Numerous biological records have been used to infer past climate and environment. Insects are useful indicators of environmental changes because they are highly responsive to environmental change. My study examined four sites in Ohio and Indiana that are dated from the middle Wisconsinan to the late Wisconsinan and early Holocene: Bergendorfer IN (44000 - 21640 BP), Sidney OH (40000 BP), Snyder IN (19700 BP) and Sheriden Pit OH (11557 - <9844 BP). The main focus is on the insect Order Coleoptera (beetles) and how coleopterans may be used as paleoenvironmental indicators. Collection and processing of specimens followed standard techniques. Habitat types for insect species and genera were collected from recent publications. Jaccard and Dice coefficients were used to differentiate insect assemblages. The Mutual Climate Range method was used to determine temperature ranges for the sites. Diversity ranged from very low (Sheriden Pit) to high (Bergendorfer Low) in the sites and horizons. All sites are separate assemblages at genus and family level. Insect habitat, modern biogeography, and MCR envelopes were used for interpretation of the sites’ paleoenvironment. A moist to wetland habitat persisted in the Indiana-Ohio border region throughout the studied interval, although the temperatures indicate repeated shifts from boreal to slightly warmer conditions. Bergendorfer was most likely a moist to wet, boreal habitat. Sidney site was near water but no general biome could be determined. Bergendorfer Low may have been a boreal to boreal-tundra ecotone and a very wet environment. Bergendorfer High was most likely a moist to riparian boreal habitat. Snyder was most likely a boreal forest with spruce and bogs. Sheriden Pit was moist at the time Arpedium cribratum was buried and slightly cooler than today.

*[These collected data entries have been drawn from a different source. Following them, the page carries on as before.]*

Lemma rate_bound p ds : forall s, Forall (fun d => (0 <= d)%Z) ds ->
  (forall t, length (filter (in_window t) (stored_times p s)) <= 20) ->
  forall t, length (filter (in_window t) (stored_times p s ++ admissions p ds s)) <= 20.
Proof.
  induction ds as [|d ds IH]; intros s Hd Hs t; simpl; [by rewrite app_nil_r|].
  apply Forall_cons in Hd as [Hd Hds].
  set (now := (fd_now s + d)%Z). destruct (local_limit_run p (pass d s)) as (s2 & Hn & Hr).
  change (recent (fd_now (pass d s)) (stored_times p (pass d s))) with (recent now (stored_times p s)) in Hr.
  change [fd_now (pass d s)] with [now] in Hr. change (fd_now s + d)%Z with now.
  assert (Hbig : (t < now)%Z -> filter (in_window t) (admissions p ds s2) = []).
  { intros Ht. apply window_before. eapply Forall_impl; [by apply (admissions_later p ds s2)|]. simpl in *. intros; unfold now in *; lia. }
  rewrite filter_app, length_app. destruct (decide (now <= t)%Z) as [Ht|Ht].
  - rewrite (window_drops_old t now) by done. destruct (admitted p (pass d s)) eqn:Ha; destruct Hr as [-> Hr].
    + rewrite <- length_app, <- filter_app. rewrite cons_middle, app_assoc.
      rewrite <- Hr. apply IH; [done|]. intros t'. rewrite Hr. etrans; [apply length_filter|]. rewrite length_app. simpl.
      apply Z.ltb_lt in Ha. change (recent (fd_now (pass d s)) (stored_times p (pass d s))) with (recent now (stored_times p s)) in Ha.
      unfold TENANT_TOKEN_RATE_MAX_REQUESTS in Ha. lia.
    + rewrite <- length_app, <- filter_app, <- Hr. apply IH; [done|]. intros t'. rewrite Hr. etrans; [apply filter_twice | apply Hs].
  - specialize (Hs t). destruct (admitted p (pass d s)); destruct Hr as [-> _].
    + rewrite filter_cons_False by (unfold in_window, now in *; simpl in *; lia). rewrite Hbig by lia. simpl. lia.
    + rewrite Hbig by lia. simpl. lia.
Qed.

(** The limit of a process bounds the rate: of the calls of one principal, whatever their times, at most twenty pass within any five
    minutes. *)
Theorem token_rate p ds s t :
  Forall (fun d => (0 <= d)%Z) ds -> fd_rates s !! p = None ->
  length (filter (in_window t) (admissions p ds s)) <= 20.
Proof.
  intros Hd Hn. pose proof (rate_bound p ds s Hd) as Hb. unfold stored_times in Hb. rewrite Hn in Hb. simpl in Hb.
  apply Hb. intros; simpl. lia.
Qed.
End auth.
Lemma owned_ai_run t p s x s1 : owned_ai_policy t p s = (Ok x, s1) -> s1 = s /\ exists r, ai_policy_of p (xt_policies s) = Some r /\ xp_tenant r = t.
Proof.
  unfold owned_ai_policy, get_ai_execution_policy. rewrite get_bind. case_bool_decide as H; [|done]. intros [= _ <-]. split; [done|].
  destruct (ai_policy_of p (xt_policies s)) as [r|]; [|done]. injection H as H. eauto.
Qed.
Lemma safe_owned t p : respects safely (owned_ai_policy t p).
Proof. apply safely_get. intros s. case_bool_decide; apply (keeps_refl orderly ai_grows). Qed.
Lemma addressed_run t p v s a s1 : addressed uuid_parse t p v s = (Ok a, s1) ->
  s1 = s /\ xt_versions s !! a.1.2 = Some a.2 /\ xv_policy a.2 = a.1.1 /\ exists r, ai_policy_of a.1.1 (xt_policies s) = Some r /\ xp_tenant r = t.
Proof.
  unfold addressed, ai_uuid. unfold mbind_ at 1, mlift. destruct (uuid_parse p) as [i|]; [|done]. unfold mbind_ at 1. destruct (uuid_parse v) as [j|]; [|done].
  intros H. first_step H as [[x|e] s0] eqn:E0; [|done]. apply owned_ai_run in E0 as (-> & Hr). revert H. unfold ai_version_of, mbind_ at 1. rewrite get_bind.
  unfold get_ai_execution_policy_version. destruct (xt_versions s !! j) as [r|] eqn:Ej; [|done]. case_bool_decide as Hp; [|done]. by intros [= <- <-].
Qed.
Lemma safe_addressed t p v : respects safely (addressed uuid_parse t p v).
Proof.
  unfold addressed. apply respects_bind; [apply _ | apply respects_lift; apply _|]. intros i. apply respects_bind; [apply _ | apply respects_lift; apply _|]. intros j.
  apply respects_bind; [apply _ | apply safe_owned|]. intros _. apply respects_bind; [apply _| |intros; apply respects_ret; apply _].
  apply safely_get. intros s. destruct (get_ai_execution_policy_version j s); [case_bool_decide|]; apply (keeps_refl orderly ai_grows).
Qed.
Lemma refines_provider w t p b x st y s r : let q := OfferProvider w t p b x st y in
  (sure -> write_of q = Written) -> in_past P q -> ok s -> shows s r -> refines q r (upsert_provider_config w t p b x st y s).
Proof.
  intros q Hw Hq Ho Hs. pose proof Ho as [Hp Hm Hc]. pose proof Hs as [S1 S2 S3 S4]. unfold upsert_provider_config, upsert_config. rewrite get_bind.
  unfold mbind_ at 1, mlift. rewrite one_row by apply Hp. unfold mbind_ at 1. rewrite columns_run. cbn [pv_by].
  destruct (fitting [(128, y)]) eqn:F1; [|apply refines_refused; [done..|]; cbn [enter q]; by rewrite fitting_cons, F1].
  pose proof (id_unless_run config_columns _ _ _ _ (t, p) st s Hp eq_refl) as Hid. change [(32, p); (16, st)] with (config_columns (t, p) st).
  destruct (fitting (config_columns (t, p) st)) eqn:Hf.
  - destruct Hid as (i & n' & Hid & Hle & Hn). rewrite (mbind_run _ _ _ _ _ Hid). unfold mbind_, mmodify. set (v := {| pv_base_url := b |}) in *.
    change w with (write_of q). eapply refines_written; [done | cbn [enter q]; by rewrite fitting_cons, F1, Hf | | | |].
    + split; simpl; [done | by eapply offered_put | done..].
    + split; simpl; [done | by eapply offered_put | done..].
    + split; simpl; [eapply put_ok; [done | done | done | by left | done] | by eapply table_ok_mono..].
    + intros Hns. split; simpl; [eapply put_ok; [done | done | done | by right | done] | by eapply table_ok_mono..].
  - destruct Hid as (e & Hid). rewrite (mbind_run _ _ _ _ _ Hid). apply refines_refused; [done..|]. cbn [enter q]. by rewrite fitting_cons, F1, Hf.
Qed.
Lemma refines_mapping w t p a m st y s r : let q := OfferMapping w t p a m st y in
  (sure -> write_of q = Written) -> in_past P q -> ok s -> shows s r -> refines q r (upsert_model_mapping w t p a m st y s).
Proof.
  intros q Hw Hq Ho Hs. unfold upsert_model_mapping. destruct (read_config t p s Ho) as (o & s1 & Hr & Ha & Ho1 & E1 & E2 & E3 & E4).
  rewrite (mbind_run _ _ _ _ _ Hr). assert (Hs1 : shows s1 r) by (destruct Hs as [S1 S2 S3 S4]; split; rewrite ?E1, ?E2, ?E3, ?E4; done).
  pose proof (as_some _ _ _ _ _ Ha) as Hv. rewrite (sh_providers s r Hs (t, p)) in Hv. pose proof (sh_catalogue s1 r Hs1) as Hcat.
  destruct o as [v|].
  2: { apply refines_refused; [done..|]. cbn [enter q]. destruct (rg_providers r !! (t, p)); [|done]. destruct (proj2 Hv ltac:(by eexists)). done. }
  destruct (proj1 Hv ltac:(by eexists)) as [v' Hv']. clear Hv.
  rewrite get_bind. unfold mbind_ at 1, mlift. rewrite Hcat.
  destruct (get_model_by_name a (rg_catalogue r)) as [[i|]|e] eqn:Hg; [|apply refines_refused; [done..|]; cbn [enter q]; by rewrite Hv', Hg..].
  pose proof Ho1 as [Hp Hm Hc]. pose proof Hs1 as [S1 S2 S3 S4]. unfold upsert_mapping. rewrite get_bind. unfold mbind_ at 1, mlift. rewrite one_row by apply Hm.
  unfold mbind_ at 1. rewrite columns_run. cbn [mv_by mv_provider_model].
  assert (He : forall b1 b2, fitting [(128, m); (128, y)] = b1 -> fitting (mapping_columns (t, p, a) st) = b2 ->
    fitting ((128, m) :: (128, y) :: mapping_columns (t, p, a) st) = b1 && b2) by (intros b1 b2 <- <-; apply (fitting_app [_; _])).
  destruct (fitting [(128, m); (128, y)]) eqn:F1; [|apply refines_refused; [done..|]; cbn [enter q]; by rewrite Hv', Hg, (He _ _ eq_refl eq_refl)].
  pose proof (id_unless_run mapping_columns _ _ _ _ (t, p, a) st s1 Hm eq_refl) as Hid. change [(32, p); (64, a); (16, st)] with (mapping_columns (t, p, a) st).
  destruct (fitting (mapping_columns (t, p, a) st)) eqn:Hf.
  - destruct Hid as (j & n' & Hid & Hle & Hn). rewrite (mbind_run _ _ _ _ _ Hid). unfold mbind_, mmodify.
    set (x := {| mv_model := i |}) in *. assert (Hx : st = "ACTIVE" -> pa_mapping P (t, p, a) x) by (intros ?; by apply Hq).
    change w with (write_of q). eapply refines_written; [done | cbn [enter q]; by rewrite Hv', Hg, (He _ _ eq_refl eq_refl) | | | |].
    + split; simpl; [done | done | by eapply offered_put | done].
    + split; simpl; [done | done | by eapply offered_put | done].
    + split; simpl; [by eapply table_ok_mono | eapply put_ok; [done | done | done | by left | done] | by eapply table_ok_mono].
    + intros Hns. split; simpl; [by eapply table_ok_mono | eapply put_ok; [done | done | done | by right | done] | by eapply table_ok_mono].
  - destruct Hid as (e & Hid). rewrite (mbind_run _ _ _ _ _ Hid). apply refines_refused; [done..|]. cbn [enter q]. by rewrite Hv', Hg, (He _ _ eq_refl eq_refl).
Qed.
Lemma refines_price w p m u i o c st y s r : let q := OfferPrice w p m u i o c st y in
  (sure -> write_of q = Written) -> ok s -> shows s r -> refines q r (upsert_pricing numeric w p m u i o c st y s).
Proof.
  intros q Hw Ho Hs. pose proof Ho as [Hp Hm Hc]. pose proof Hs as [S1 S2 S3 S4]. unfold upsert_pricing. unfold mbind_ at 1, mlift.
  destruct (numeric i) as [ci|] eqn:Hi; [|apply refines_refused; [done..|]; cbn [enter q]; by rewrite Hi].
  unfold mbind_ at 1. destruct (numeric o) as [co|] eqn:Hco; [|apply refines_refused; [done..|]; cbn [enter q]; by rewrite Hi, Hco]. set (v := {| cv_unit := u |}).
  unfold insert_or_update_pricing. rewrite get_bind. unfold mbind_ at 1. rewrite columns_run.
  destruct (fitting (price_columns v)) eqn:F1; [|apply refines_refused; [done..|]; cbn [enter q]; fold v; by rewrite Hi, Hco, fitting_app; fold v; rewrite F1].
  pose proof (id_unless_run pricing_columns _ _ _ _ (p, m) st s Hc eq_refl) as Hid. change [(32, p); (128, m); (16, st)] with (pricing_columns (p, m) st).
  destruct (fitting (pricing_columns (p, m) st)) eqn:Hf.
  - destruct Hid as (j & n' & Hid & Hle & Hn). rewrite (mbind_run _ _ _ _ _ Hid). unfold mbind_, mmodify.
    change w with (write_of q). eapply refines_written; [done | cbn [enter q]; rewrite Hi, Hco, fitting_app; fold v; by rewrite F1, Hf | | | |].
    + split; simpl; [done..| by eapply offered_put].
    + split; simpl; [done..| by eapply offered_put].
    + split; simpl; [by eapply table_ok_mono.. | eapply put_ok; [done | done | done | by left | done]].
    + intros Hns. split; simpl; [by eapply table_ok_mono.. | eapply put_ok; [done | done | done | by right | done]].
  - destruct Hid as (e & Hid). rewrite (mbind_run _ _ _ _ _ Hid). apply refines_refused; [done..|]. cbn [enter q]. rewrite Hi, Hco, fitting_app. fold v. by rewrite F1, Hf.
Qed.
(* ===== verification/SlotSchema.v ===== *)
(** * SlotSchema: the schema a model fills the parameters of a tool with

    [src/src/domain/llm/services/structured_output_schema_composer.py]: the output schema of the prompt for slot filling, with the request
    schema of the selected tool in it, in the strict form in which every property is required and optional ones may be null. *)

From stdpp Require Import sorting.
From S2P Require Import Prelude.
From S2P Require Import Errors.
From S2P Require Import PyValue.
From S2P Require Import Sorting.
From S2P Require Import Store.
From S2P Require Import NodeStep.
From S2P Require Import ToolNodes.

Section composer.
Variable uuid_parse : string -> option uuid.
Variable py_str : pyval -> string.
(** [tools_repository.get_tool_config]: the configuration of the row. *)
Variable get_tool_config : uuid -> option pyval.

(** A dictionary of rows has no key 0. *)
Definition extract_tool_config_uuid_from_execution_context (c : ExecutionContext) : res exc (option uuid) :=
  match or_else (get_node_output ToolResolver c) (PDict []) with
  | PDict selection =>
      let rows := or_else (dict_getv "result" selection) (PList []) in
      if negb (truthy rows) then Ok None
      else
        match rows with
        | PList (PDict first :: _) =>
            match or_else (dict_getv "selected_tool" first) (PDict []) with
            | PDict selected =>
                let id := dict_getv "tool_config_id" selected in
                Ok (if truthy id then uuid_parse (py_str id) else None)
            | _ => Ok None
            end
        | PDict _ => Err PyKeyError
        | _ => Ok None
        end
  | _ => Ok None
  end.

Definition load_request_schema_for_tool_config (i : uuid) : pydict :=
  default [] (config ← get_tool_config i ≫= as_dict; as_dict (dict_getv "request_schema" config)).

Definition _optional_param_schema_allowing_null (v : pyval) : pyval := PDict [("anyOf", PList [v; PDict [("type", PStr "null")]])].
Definition build_strict_slot_params_schema (request : pydict) : pydict :=
  let raw := default [] (as_dict (dict_getv "properties" request)) in
  let required := match dict_getv "required" request with PList l => py_str <$> l | _ => [] end in
  let keys := sorted_by String.le id raw.*1 in
  [("type", PStr "object"); ("additionalProperties", PBool false);
   ("properties", PDict ((fun k => (k, let v := dict_getv k raw in if bool_decide (k ∈ required) then v else _optional_param_schema_allowing_null v)) <$> keys));
   ("required", PList (PStr <$> keys))].

Definition extract_slot_filler_result_item_schema (root : pydict) : option pydict :=
  properties ← as_dict (dict_getv "properties" root);
  result ← as_dict (dict_getv "result" properties);
  as_dict (dict_getv "items" result).
Definition apply_strict_required_keys_to_object_schema (d : pydict) : pydict :=
  match dict_getv "properties" d with
  | PDict ((_ :: _) as p) => dict_set "additionalProperties" (PBool false) (dict_set "required" (PList (PStr <$> p.*1)) d)
  | _ => d
  end.

(** The properties of an item with the parameters of the tool. *)
Definition slot_properties (top request : pydict) : pydict :=
  let p := dict_set "params" (PDict (build_strict_slot_params_schema request)) top in
  match dict_getv "missing_fields" p with
  | PDict container =>
      match dict_getv "items" container with
      | PDict item => dict_set "missing_fields" (PDict (dict_set "items" (PDict (apply_strict_required_keys_to_object_schema item)) container)) p
      | _ => p
      end
  | _ => p
  end.
(** [root["properties"]["result"]["items"] = item], in place. *)
Definition put_item (item root : pydict) : pydict :=
  match dict_getv "properties" root with
  | PDict properties =>
      match dict_getv "result" properties with
      | PDict result => dict_set "properties" (PDict (dict_set "result" (PDict (dict_set "items" (PDict item) result)) properties)) root
      | _ => root
      end
  | _ => root
  end.

Definition compose_for_slot_filling (c : ExecutionContext) (prompt_schema : pydict) : res exc pydict :=
  let! tool := extract_tool_config_uuid_from_execution_context c in
  match tool with
  | None => Ok prompt_schema
  | Some i =>
      match extract_slot_filler_result_item_schema prompt_schema with
      | Some ((_ :: _) as item) =>
          match dict_getv "properties" item with
          | PDict top =>
              let item := dict_set "properties" (PDict (slot_properties top (load_request_schema_for_tool_config i))) item in
              Ok (put_item (apply_strict_required_keys_to_object_schema item) prompt_schema)
          | _ => Ok prompt_schema
          end
      | _ => Ok prompt_schema
      end
  end.
End composer.

(** ** What is composed *)

Section facts.
Variable uuid_parse : string -> option uuid.
Variable py_str : pyval -> string.
Variable get_tool_config : uuid -> option pyval.

(** Every property of an object schema is required and no other is allowed. *)
Definition strict (d : pydict) : Prop :=
  dict_getv "additionalProperties" d = PBool false /\
  exists p, dict_getv "properties" d = PDict p /\ dict_getv "required" d = PList (PStr <$> p.*1).

Lemma apply_strict_is_strict d p : dict_getv "properties" d = PDict p -> p <> [] -> strict (apply_strict_required_keys_to_object_schema d).
Proof.
  intros Hp Hne. unfold apply_strict_required_keys_to_object_schema. rewrite Hp. destruct p as [|x p]; [done|]. split; [apply dict_getv_set_eq|].
  exists (x :: p). rewrite !(dict_getv_set_ne "properties"), Hp by done. by rewrite dict_getv_set_ne, dict_getv_set_eq by done.
Qed.
Lemma getv_map (f : string -> pyval) k l : k ∈ l -> dict_getv k ((fun k => (k, f k)) <$> l) = f k.
Proof.
  unfold dict_getv. induction l as [|x l IH]; [by intros ?%not_elem_of_nil|]. simpl. destruct (String.eqb_spec k x) as [<-|Hne]; [done|].
  intros [->|Hk]%elem_of_cons; [done|]. by apply IH.
Qed.

(** The schema of the parameters is strict; its properties are the request's in sorted order, a required one as it is, another one or null. *)
Lemma params_strict request :
  let params := build_strict_slot_params_schema py_str request in
  let raw := default [] (as_dict (dict_getv "properties" request)) in
  strict params /\
  exists p, dict_getv "properties" params = PDict p /\ p.*1 ≡ₚ raw.*1 /\ StronglySorted String.le p.*1 /\
    forall k, k ∈ raw.*1 -> dict_getv k p =
      (if bool_decide (k ∈ match dict_getv "required" request with PList l => py_str <$> l | _ => [] end) then dict_getv k raw
       else PDict [("anyOf", PList [dict_getv k raw; PDict [("type", PStr "null")]])]).
Proof.
  intros params raw. unfold params, build_strict_slot_params_schema. fold raw. set (keys := sorted_by String.le id raw.*1).
  match goal with |- context [PDict (?f <$> keys)] => set (p := f <$> keys); assert (Hk : p.*1 = keys) by (unfold p; rewrite <- list_fmap_compose; apply list_fmap_id) end.
  split; [split; [done|]; exists p; split; [done|]; by rewrite Hk|]. exists p. split_and!; [done | rewrite Hk; apply sorted_by_perm | rewrite Hk |].
  - apply (sorted_by_sorted String.le id).
  - intros k Hin. unfold p. rewrite (getv_map (fun k => _)); [|unfold keys; by rewrite elem_of_sorted_by]. done.
Qed.

Lemma put_item_get item root item0 :
  extract_slot_filler_result_item_schema root = Some item0 ->
  extract_slot_filler_result_item_schema (put_item item root) = Some item /\ forall k, k <> "properties" -> dict_getv k (put_item item root) = dict_getv k root.
Proof.
  unfold extract_slot_filler_result_item_schema, put_item. destruct (dict_getv "properties" root) as [| | | | | |p|]; try done. simpl.
  destruct (dict_getv "result" p) as [| | | | | |r|]; try done. simpl. intros _. rewrite !dict_getv_set_eq. simpl. rewrite dict_getv_set_eq. simpl. rewrite dict_getv_set_eq.
  split; [done|]. intros k Hk. by rewrite dict_getv_set_ne.
Qed.
Lemma slot_properties_params top request :
  dict_getv "params" (slot_properties py_str top request) = PDict (build_strict_slot_params_schema py_str request) /\ slot_properties py_str top request <> [].
Proof.
  unfold slot_properties. set (v := PDict _). set (p := dict_set "params" v top).
  assert (Hp : dict_getv "params" p = v) by apply dict_getv_set_eq. assert (Hne : forall q, dict_getv "params" q = v -> q <> []) by by intros q Hq ->.
  destruct (dict_getv "missing_fields" p) as [| | | | | |container|]; auto. destruct (dict_getv "items" container); auto.
  split; [|apply Hne]; by rewrite dict_getv_set_ne.
Qed.

(** What is composed: either the schema of the prompt, or that schema whose item is strict and has the parameters of the selected tool, in
    strict form, and which is the same elsewhere. *)
Theorem slot_schema_strict c schema out :
  compose_for_slot_filling uuid_parse py_str get_tool_config c schema = Ok out ->
  out = schema \/
  exists i item, extract_tool_config_uuid_from_execution_context uuid_parse py_str c = Ok (Some i) /\
    extract_slot_filler_result_item_schema out = Some item /\ strict item /\
    (exists p, dict_getv "properties" item = PDict p /\
       dict_getv "params" p = PDict (build_strict_slot_params_schema py_str (load_request_schema_for_tool_config get_tool_config i))) /\
    strict (build_strict_slot_params_schema py_str (load_request_schema_for_tool_config get_tool_config i)) /\
    forall k, k <> "properties" -> dict_getv k out = dict_getv k schema.
Proof.
  unfold compose_for_slot_filling. intros (o & Ho & H)%rbind_ok. destruct o as [i|]; [|injection H as <-; by left].
  destruct (extract_slot_filler_result_item_schema schema) as [[|x item0]|] eqn:Ei; [injection H as <-; by left | | injection H as <-; by left].
  set (it := x :: item0) in *. destruct (dict_getv "properties" it) as [| | | | | |top|]; try (injection H as <-; by left). injection H as <-. right.
  set (request := load_request_schema_for_tool_config get_tool_config i). destruct (slot_properties_params top request) as [Hp Hne].
  set (q := slot_properties py_str top request) in *. set (item := apply_strict_required_keys_to_object_schema (dict_set "properties" (PDict q) it)).
  destruct (put_item_get item schema _ Ei) as [H1 H2]. exists i, item. split_and!; [done | done | | | apply params_strict | done].
  - exact (apply_strict_is_strict (dict_set "properties" (PDict q) it) q (dict_getv_set_eq "properties" (PDict q) it) Hne).
  - exists q. split; [|done]. unfold item, apply_strict_required_keys_to_object_schema.
    rewrite (dict_getv_set_eq "properties" (PDict q) it : dict_getv "properties" (dict_set "properties" (PDict q) it) = _).
    destruct q as [|y q]; [done|]. rewrite (dict_getv_set_ne "properties" "additionalProperties"), (dict_getv_set_ne "properties" "required") by done. apply dict_getv_set_eq.
Qed.
End facts.

(** ** A concrete tool *)

Module slots.
Definition read_id (s : string) : option uuid := match s with "5" => Some 5%N | _ => None end.
Definition text_of (v : pyval) : string := match v with PStr s => s | _ => "" end.
Definition order_config (_ : uuid) : option pyval :=
  Some (PDict [("request_schema", PDict [("properties", PDict [("size", PStr "int"); ("name", PStr "text")]); ("required", PList [PStr "name"])])]).
Definition chosen (v : pyval) : ExecutionContext := {|
  tenant_id := 1; user_id := "ana"; session_id := 2; input_payload := PNone; flow_run_id := 3; correlation_id := 4; current_node_id := "n"; current_node_run_id := None;
  state := [(node_type_value ToolResolver, PDict [("result", v)])]; memory := []; metadata := []; node_output := [];
  system_prompt := None; system_context := None; context_tools := [] |}.
Definition one_tool : ExecutionContext := chosen (PList [PDict [("selected_tool", PDict [("tool_config_id", PStr "5")])]]).
Definition filler_schema : pydict := [("type", PStr "object"); ("properties", PDict [("result", PDict [("items", PDict [("properties", PDict [])])])])].
Definition composed : res exc pydict := compose_for_slot_filling read_id text_of order_config one_tool filler_schema.
Example composed_params :
  composed = Ok [("type", PStr "object"); ("properties", PDict [("result", PDict [("items", PDict
    [("properties", PDict [("params", PDict [("type", PStr "object"); ("additionalProperties", PBool false);
        ("properties", PDict [("name", PStr "text"); ("size", PDict [("anyOf", PList [PStr "int"; PDict [("type", PStr "null")]])])]);
        ("required", PList [PStr "name"; PStr "size"])])]);
     ("required", PList [PStr "params"]); ("additionalProperties", PBool false)])])])].
Proof. by vm_compute. Qed.
(** Rows in a dictionary are not a list, and their first is not looked for under the handler. *)
Example rows_in_a_dictionary :
  compose_for_slot_filling read_id text_of order_config (chosen (PDict [("0", PNone)])) filler_schema = Err PyKeyError.
Proof. by vm_compute. Qed.
End slots.
(* ===== verification/RagAdmin.v ===== *)
(** * RagAdmin: vector stores, chunking rules and retrieval configurations

    [src/src/domain/rag/services/rag_service.py] on the administrative part of [src/src/domain/rag/repositories/rag_repository.py]: stores and
    chunking rules of a tenant, and configurations with numbers that are validated, published, deprecated and disabled.

    Repository calls are transactions.  A configuration is read through a cache, from which it comes back as it was stored; an entry may
    expire at any time, and the deletion of an entry after a change of its row is taken to succeed.  [pydantic] is a parameter. *)

From stdpp Require Import sorting.
From S2P Require Import Prelude.
From S2P Require Import Errors.
From S2P Require Import PyValue.
From S2P Require Import PyString.
From S2P Require Import Sorting.
From S2P Require Import Effects.
From S2P Require Import Store.
From S2P Require Import FlowAuthoring.
From S2P Require Import AuthoringFacts.
From S2P Require Import Versions.

(** ** Tables *)

Record store_row : Type := {
  sw_tenant : uuid;
  sw_name : string;
  sw_model : string;
  sw_dimension : Z;
  sw_metric : string;
  sw_version : Z;
  sw_active : bool;
}.
Record rule_row : Type := {
  rw_tenant : uuid;
  rw_name : string;
  rw_status : string;
  rw_strategy : string;
  rw_params : pydict;
}.
Record config_columns : Type := {
  cw_tenant : uuid;
  cw_store : uuid;
  cw_rule : uuid;
  cw_corpus : string;
  cw_status : VersionStatus;
  cw_number : version_number;
  cw_hash : option string;
  cw_options : option pydict;
}.
(** Numbers are unique within a tenant. *)
#[global] Instance config_columns_Versioned : Versioned config_columns := {| row_group r := (cw_tenant r, 0%N); row_number := cw_number |}.
Record rag_tables : Type := {
  rt_next : uuid;
  rt_stores : gmap uuid store_row;
  rt_rules : gmap uuid rule_row;
  rt_configs : gmap uuid config_columns;
  rt_cache : gmap uuid config_columns;
  rt_events : list authoring_event;
}.
Definition set_rt_next v s := Build_rag_tables v (rt_stores s) (rt_rules s) (rt_configs s) (rt_cache s) (rt_events s).
Definition set_rt_stores v s := Build_rag_tables (rt_next s) v (rt_rules s) (rt_configs s) (rt_cache s) (rt_events s).
Definition set_rt_rules v s := Build_rag_tables (rt_next s) (rt_stores s) v (rt_configs s) (rt_cache s) (rt_events s).
Definition set_rt_configs v s := Build_rag_tables (rt_next s) (rt_stores s) (rt_rules s) v (rt_cache s) (rt_events s).
Definition set_rt_cache v s := Build_rag_tables (rt_next s) (rt_stores s) (rt_rules s) (rt_configs s) v (rt_events s).
Definition set_rt_events v s := Build_rag_tables (rt_next s) (rt_stores s) (rt_rules s) (rt_configs s) (rt_cache s) v.

Abbreviation Y := (M rag_tables).
Definition table_id : Y uuid := fun s => (Ok (rt_next s), set_rt_next (rt_next s + 1)%N s).
Definition rag_event (tenant : uuid) (resource : string) (id : uuid) (type change principal why : string) : Y unit :=
  mmodify (fun s => set_rt_events (rt_events s ++ [{| ae_tenant := tenant; ae_resource := resource; ae_resource_id := id; ae_version := None;
    ae_type := type; ae_change := change; ae_principal := principal; ae_justification := why |}]) s).
Definition lacking {T} (m : string) : Y T := mraise (NotFoundServiceException m).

This study has demonstrated the utility of insects, especially coleopterans, in determining paleoenvironments. The data correlates quite well with previous pollen and invertebtrate studies done at the same sites, and general glaciation patterns during the time period. More studies of ancient insect assemblages will further detail regional habitat shifts throughout the Late Quaternary.